With practically no cost, mental imagery simulation also has the potential to enhance any anesthesia simulation training, or it can be used as a stand-alone program. Mental practice is a cognitive rehearsal of a task before its performance. The obvious limitation with mental imagery is the absence of physical practice to develop muscle memory, but Lim et al. found no difference in epidural anesthesia skill acquisition when anesthesia residents were randomized to low-fidelity haptic simulation or mental imagery training [49]. Conversely, RCDP is a simulation modality that has been shown to improve skill acquisition and retention through development of muscle memory and immediate feedback. Traditionally, simulation-based team training involves post-simulation debriefing. Hunt et al. first described RCDP in a study that showed improved pediatric resident resuscitation skills at an American institution [10]. A potential limiting factor with RCDP in LMICs is time owing to the number of cycles that may be required for a trainee to complete a simulation.

Debriefing has been identified as an essential component of health care simulation [50]. It consists of a facilitated conversation between the participant and trainer that takes place after critical events and simulations. Its goal is to help the trainee to analyze his/her thought process and actions to improve performance [51]. In areas with limited time, resources, and trained professionals, it becomes imperative to uphold certain standards when creating sustainable training programs. One aspect that warrants further study and development in LMICs is the use of tools to evaluate the instructor’s debriefing competence. The Debriefing Assessment for Simulation in Healthcare (DASH) is one such method developed by Brett-Fleegler et al. which was shown to have good reliability and validity for evaluating the quality of health care simulation debriefings [52].

Development of successful educational programs in LMICs hinges on several factors, including collaboration with local providers and governments and development of appropriate curricula that take into account the needs of the recipient country [53]. An effective simulation curriculum design maximizes learning and ultimately patient safety in LMICs. However, there are very few examples of appropriate studies that demonstrate progress or identify which new or existing simulation models are the most effective (Table 1). It is imperative that we increase collaboration and effort toward global goals and standards for simulation training in LMICs. Otherwise, limited knowledge is passed on to trainees, creating a flawed training system and compounding errors in anesthesia practice [54, 55], with the potential of patient harm.

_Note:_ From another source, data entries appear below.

(** C3: In a result without conflicts, a frozen flight that is not being promoted stays
    on its captured slot, which exists and belongs to its runway group. In a result
    that reports conflicts a frozen flight whose captured slot is missing or invalid
    is left out. *)
Theorem generate_frozen input promotions r f :
  typed_input input → continuous input → generate input promotions = Ok r → HasConflicts r = false →
  f ∈ in_Flights input → inactive (fl_State f) = false → frozen (fl_FreezeReason f) = true →
  promotions !! fl_Callsign f = None →
  ∃ e slot, e ∈ re_Entries r ∧ ce_Callsign e = fl_Callsign f ∧ ce_RunwayGroupID e = fl_RunwayGroupID f ∧
    fl_CapturedSlot f = Some slot ∧ ce_Time e = sl_Time slot ∧ sl_RunwayGroupID slot = fl_RunwayGroupID f.
Proof.
  intros Ht Hc Hg Hn. destruct (generate_generated _ _ _ Hg) as (policies & flights & runs & Hgen).
  by apply (frozen_entry _ _ _ _ _ _ Ht Hc Hgen).
Qed.

Lemma generate_frozen_witness :
  ∃ e slot, e ∈ re_Entries ex_result ∧ ce_Callsign e = fl_Callsign ex_frozen ∧ ce_RunwayGroupID e = fl_RunwayGroupID ex_frozen ∧
    fl_CapturedSlot ex_frozen = Some slot ∧ ce_Time e = sl_Time slot ∧ sl_RunwayGroupID slot = fl_RunwayGroupID ex_frozen.
Proof.
  apply (generate_frozen ex_input ∅ ex_result ex_frozen);
    [exact ex_typed|exact ex_continuous|exact ex_generated|exact ex_no_conflicts|by left|vm_compute; reflexivity..].
Defined.

(** C4: bounds of a movable slot, conflicts or not. Only unfrozen flights are
    moved, never more than the early tolerance before their TETA, never before
    their operational lower bound, and never into a gap or a closure. *)
Theorem generate_movable_bounds input promotions r c :
  typed_input input → continuous input → generate input promotions = Ok r →
  c ∈ re_Entries r → ce_Reason c = ReasonRateWTC →
  ∃ f raw, f ∈ in_Flights input ∧ raw ∈ in_Policies input ∧ po_RunwayGroupID raw = ce_RunwayGroupID c ∧
    fl_Callsign f = ce_Callsign c ∧ fl_RunwayGroupID f = ce_RunwayGroupID c ∧ fl_FreezeReason f = FreezeNone ∧
    ns (fl_OperationalTETA f) - po_EarlyTolerance raw ≤ ns (ce_Time c) ∧
    (∀ t, fl_SlotNotBefore f = Some t → ns t ≤ ns (ce_Time c)) ∧ ¬ withdrawn raw (ce_Time c).
Proof.
  intros Ht Hc Hg Hin Hr. destruct (generate_generated _ _ _ Hg) as (policies & flights & runs & Hgen).
  destruct (movable_bounds _ _ _ _ _ _ Ht Hc Hgen c Hin Hr) as (f & p & Hf & Hp & H1 & H2 & H3 & H4 & H5 & H6).
  destruct (io_policies _ _ _ (calculation_input _ _ _ _ _ _ Ht Hgen) _ _ Hp) as (Hwf & raw & Hraw & Hfrom).
  exists f, raw. rewrite <-(blocked_withdrawn raw p) by done.
  destruct Hfrom as (gaps & closures & Hpol & _). pose proof (pw_id _ _ Hwf) as Hid. rewrite Hpol in Hid, H4. by split_and!.
Qed.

Table 1 Simulation modalities and skills described in low- and middle-income countries (LMICs)

Conclusion

Good quality educational programs are critical to filling the gap in the global anesthesia workforce. Simulation-based learning may be an integral part of achieving this goal in LMICs. However, many challenges and barriers can be encountered when developing and establishing anesthesia curricula in LMICs, where the needs and capacity vary significantly from one country to another. Currently, the literature is quite limited with regard to establishment of these anesthesia training teaching tools. As such, ample opportunity exists for additional research to identify the best simulation method for each country’s unique needs and capabilities.